A short, shaky laugh breaks my tension. “I think I’ll pass.” I push the thruster levers gently. Raven One eases upright, mechanical joints protesting. “Come on, Tabi. Next time, we bring more of the team.”

Her voice is bright but laced with relief. “You finally learned going solo is madness, huh?”

“I guess so. But for what it’s worth, thanks for having my back. With you, I’m never alone.”

“Always,” she whispers.

With the sun cresting overhead in a brutal arc, I guide Raven One around the ridge, mind spinning with how to slip off-world unnoticed. As the dunes stretch before me, I can’t help a faint flicker of pride.

We might be scrawny, outnumbered, and half-blind to the bigger players in this system, but we’re not helpless. We discovered a ghost base everyone else pretends doesn’t exist. If that doesn’t prove Talon’s worth, even when it’s only me and my AI, I don’t know what will.

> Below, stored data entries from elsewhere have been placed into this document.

(** Tokens of the grammar; the two tokens that are no terminals have index 0. *)
Definition known_token (x : Symbol) : Prop :=
  match kind x with
  | Terminal => N.to_nat (index x) < n
  | External => True
  | End | EndOfNonTerminalExtra => index x = 0%N
  | NonTerminal => False
  end ∧ (index x + 1 < U32)%N.
Lemma known_token_token x : known_token x → TokenSet.token x ∧ kind x ≠ NonTerminal.
Proof. unfold known_token, TokenSet.token. destruct (kind x); intros [? ?]; split; done. Qed.
Record tokens_ok : Prop := {
  tk_n : tc_n conflicts = n;
  tk_matrix : length (status_matrix conflicts) = n * n;
  tk_keys : ∀ s x, s ∈ states → x ∈ (terminal_entries s).*1 → known_token x;
  tk_reserved : ∀ s, s ∈ states → TokenSet.wf (Tables.reserved_words s);
  tk_keywords : TokenSet.wf keywords;
  tk_keyword : ∀ x, x ∈ toks keywords → kind x = Terminal → N.to_nat (index x) < n;
  tk_external : ∀ e x, e ∈ external_tokens g → corresponding_internal_token e = Some x → N.to_nat (index x) < n;
}.
Context (Hok : tokens_ok).

Lemma word_lt j : j < n → Nat.div j 64 < rw.
Proof. intros Hj. pose proof (div_ceil_64_spec n). apply Nat.Div0.div_lt_upper_bound. lia. Qed.
Record bits_ok (b : ConflictBits) : Prop := {
  bo_words : cb_row_words b = rw;
  bo_states : length (state_terminals b) = length states * rw;
  bo_rows : length (cb_conflict_rows b) = n * rw;
  bo_keywords : length (keyword_bits b) = rw;
  bo_external : length (internal_external b) = rw;
  bo_state_bit : ∀ i s j, states !! i = Some s → j < n → row_bit (state_terminals b) rw i j = true ↔ mkSymbol Terminal (N.of_nat j) ∈ (terminal_entries s).*1;
  bo_row_bit : ∀ i j, i < n → j < n → does_conflict conflicts i j = Ok (row_bit (cb_conflict_rows b) rw i j);
  bo_keyword_bit : ∀ j, j < n → fbit (keyword_bits b) j = true ↔ mkSymbol Terminal (N.of_nat j) ∈ toks keywords;
  bo_external_bit : ∀ j, j < n → fbit (internal_external b) j = true ↔
    ∃ e x, e ∈ external_tokens g ∧ corresponding_internal_token e = Some x ∧ N.to_nat (index x) = j;
}.
Lemma terminal_of x j : kind x = Terminal → N.to_nat (index x) = j → x = mkSymbol Terminal (N.of_nat j).
Proof. destruct x as [k i]. cbn. intros -> <-. by rewrite N2Nat.id. Qed.

Lemma state_bits_spec {E : Type} : ∃ bits, state_terminal_bits (E:=E) rw states = Ok bits ∧ length bits = length states * rw ∧
  ∀ i s j, states !! i = Some s → j < n → row_bit bits rw i j = true ↔ mkSymbol Terminal (N.of_nat j) ∈ (terminal_entries s).*1.
Proof.
  unfold state_terminal_bits.
  destruct (for_each_inv (λ bits '(i, s), for_each (set_terminal (E:=E) rw i) bits (terminal_entries s).*1)
    (λ d b, bits_of b (length states * rw) (λ k, ∃ i s x, (i, s) ∈ d ∧ x ∈ (terminal_entries s).*1 ∧ kind x = Terminal ∧ k = row_index rw i (N.to_nat (index x))))
    (imap pair states) (replicate (length states * rw) 0%N)) as (bits & -> & Hl & Hb).
  - eapply bits_of_ext; [|apply bits_of_replicate]. intros k. split; [done|]. by intros (i & s & x & ?%not_elem_of_nil & _).
  - intros d [i s] r b Heq Hb. assert ((i, s) ∈ imap pair states) as Hin by (rewrite Heq; set_solver).
    apply elem_of_lookup_imap in Hin as (i' & s' & [= -> ->] & Hs).
    destruct (set_terminals_spec (E:=E) b rw (length states) _ i' (terminal_entries s').*1 Hb) as (b' & Hfor & Hb').
    + by eapply lookup_lt_Some.
    + intros x Hx Ht. apply word_lt. destruct (tk_keys Hok s' x) as [Hk _]; [by eapply list_elem_of_lookup_2|done|]. by rewrite Ht in Hk.
    + exists b'. split; [exact Hfor|]. eapply bits_of_ext; [|exact Hb']. intros k. cbn.
      setoid_rewrite elem_of_app. setoid_rewrite list_elem_of_singleton. split.
      * intros [(i & s & x & ? & ?)|(x & ?)]; [exists i, s, x; auto|exists i', s', x; auto].
      * intros (i & s & x & [Hd|Heq'] & Hx); [left; by exists i, s, x|]. injection Heq' as -> ->. right. by exists x.
  - exists bits. split; [done|]. split; [done|]. intros i s j Hs Hj. unfold row_bit. rewrite Hb. split.
    + intros (i' & s' & x & Hin & Hx & Ht & Heq). apply elem_of_lookup_imap in Hin as (i2 & s2 & [= -> ->] & Hs2).
      assert (N.to_nat (index x) < n) as Hxn.
      { destruct (tk_keys Hok s2 x) as [Hk _]; [by eapply list_elem_of_lookup_2|done|]. by rewrite Ht in Hk. }
      destruct (row_index_inj n _ _ _ _ Hj Hxn Heq) as [-> ->]. rewrite Hs in Hs2. injection Hs2 as ->. by rewrite <- (terminal_of x _ Ht eq_refl).
    + intros Hx. exists i, s, (mkSymbol Terminal (N.of_nat j)). cbn. rewrite Nat2N.id. split_and!; [|done|done|done].
      apply elem_of_lookup_imap. by exists i, s.
Qed.
Lemma one_row_index j : row_index rw 0 j = j.
Proof. unfold row_index. lia. Qed.
Lemma conflict_bits_spec kws : TokenSet.iter keywords = Ok kws → ∃ b, conflict_bits states g lg conflicts kws = Ok b ∧ bits_ok b.
Proof.
  intros Hkws. unfold conflict_bits. destruct (state_bits_spec (E:=Empty_set)) as (sb & -> & Hsl & Hsb). cbn [mbind outcome_bind].
  assert (∀ i j, i < n → j < n → ∃ c, does_conflict conflicts i j = Ok c) as Hdc.
  { intros i j Hi Hj. unfold does_conflict, tc_entry. rewrite (tk_n Hok).
    destruct (matrix_entry n (status_matrix conflicts) i j (tk_matrix Hok) Hi Hj) as [e ->]. by eexists. }
  set (q := λ i j, match does_conflict conflicts i j with Ok c => c | _ => false end).
  destruct (fill_rows_spec (does_conflict conflicts) q n (replicate (n * rw) 0%N) (all_pairs n)) as (rows & -> & Hrl & Hrb).
  { by rewrite length_replicate. }
  { apply Forall_forall. intros [i j] [Hi Hj]%all_pairs_elem. split_and!; [done|done|]. unfold q. by destruct (Hdc i j Hi Hj) as [c ->]. }
  cbn [mbind outcome_bind]. destruct (toks_iter_spec keywords (tk_keywords Hok)) as (l & Hl & _ & Hin & _). rewrite Hl in Hkws. injection Hkws as <-.
  assert (∀ x, x ∈ l ↔ x ∈ toks keywords) as Hlk by (intros x; rewrite Hin; by rewrite elem_of_toks by apply Hok).
  destruct (set_terminals_spec (E:=Empty_set) (replicate rw 0%N) rw 1 (λ _, False) 0 l) as (kb & Hkb & Hkl & Hkbit).
  { rewrite Nat.mul_1_l. apply bits_of_replicate. } { lia. } { intros x Hx%Hlk Ht. by apply word_lt, (tk_keyword Hok). }
  rewrite Hkb. cbn [mbind outcome_bind].
  destruct (for_each_inv (λ bits e, match corresponding_internal_token e with Some token => set_in_row (E:=Empty_set) bits rw 0 (N.to_nat (index token)) | None => Ok bits end)
    (λ d b, bits_of b (1 * rw) (λ k, ∃ e x, e ∈ d ∧ corresponding_internal_token e = Some x ∧ N.to_nat (index x) = k)) (external_tokens g) (replicate rw 0%N))
    as (eb & Heb & Hel & Hebit).
  { rewrite Nat.mul_1_l. eapply bits_of_ext; [|apply bits_of_replicate]. intros k. split; [done|]. by intros (e & x & ?%not_elem_of_nil & _). }
  { intros d e r b Heq Hb. assert (e ∈ external_tokens g) as He by (rewrite Heq; set_solver). destruct (corresponding_internal_token e) as [x|] eqn:Hx.
    - destruct (set_in_row_spec (E:=Empty_set) b rw 1 _ 0 (N.to_nat (index x)) Hb) as (b' & Hset & Hb'); [lia|by apply word_lt, (tk_external Hok e)|].
      exists b'. split; [exact Hset|]. eapply bits_of_ext; [|exact Hb']. intros k. cbv beta. rewrite one_row_index.
      setoid_rewrite elem_of_app. setoid_rewrite list_elem_of_singleton. naive_solver.
    - exists b. split; [done|]. eapply bits_of_ext; [|exact Hb]. intros k. cbn. setoid_rewrite elem_of_app. setoid_rewrite list_elem_of_singleton. naive_solver. }
  rewrite Heb. cbn [mbind outcome_bind]. eexists. split; [done|]. rewrite Nat.mul_1_l in *. rewrite length_replicate in Hrl.
  split; cbn [cb_row_words state_terminals cb_conflict_rows keyword_bits internal_external]; [done|done|done|done|done|done| | |].
  - intros i j Hi Hj. rewrite (Hrb i j Hi Hj), bool_decide_eq_true_2 by by apply all_pairs_elem. unfold row_bit. rewrite fbit_replicate. cbn.
    unfold q. by destruct (Hdc i j Hi Hj) as [c ->].
  - intros j Hj. rewrite Hkbit. split.
    + intros [[]|(x & Hx%Hlk & Ht & Heq)]. rewrite one_row_index in Heq. by rewrite <- (terminal_of x j Ht).
    + intros Hx. right. exists (mkSymbol Terminal (N.of_nat j)). rewrite Hlk, one_row_index. cbn. by rewrite Nat2N.id.
  - intros j _. apply Hebit.
Qed.

(** ** Lexical conflicts *)
(** The exemptions of keywords and the word token. *)
Definition exempt (x : Symbol) (j : nat) : Prop :=
  (∃ w, word_token g = Some w ∧ x ∈ toks keywords ∧ N.to_nat (index w) = j) ∨
  word_token g = Some x ∧ mkSymbol Terminal (N.of_nat j) ∈ toks keywords.
(** Token [x] can be added to those of state [s]: it is reserved there, or it is
    no token of the external scanner and conflicts with no terminal of [s] but
    the exempted ones.  For the end of the input the code takes the conflicts of
    the terminal of the same index, 0. *)
Definition may_add (x : Symbol) (s : ParseState N) : Prop :=
  x ≠ end_of_nonterminal_extra ∧ kind x ≠ External ∧
  (x ∈ toks (Tables.reserved_words s) ∨
   (kind x = Terminal → ∀ e y, e ∈ external_tokens g → corresponding_internal_token e = Some y → index y ≠ index x) ∧
   ∀ j, j < n → mkSymbol Terminal (N.of_nat j) ∈ (terminal_entries s).*1 → does_conflict conflicts (N.to_nat (index x)) j = Ok true → exempt x j).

Now, I need to travel over an ungodly amount of sand, sleep, do it again, and make it safely away.

The kick in the nuts is that, for all I know, there could be a massive effort to find some anomalous issue coming after me.

Or no one at all.

A few hours later, I find it wasn’t the latter when Tabitha says, “David, I found some interesting information in the data we pulled.”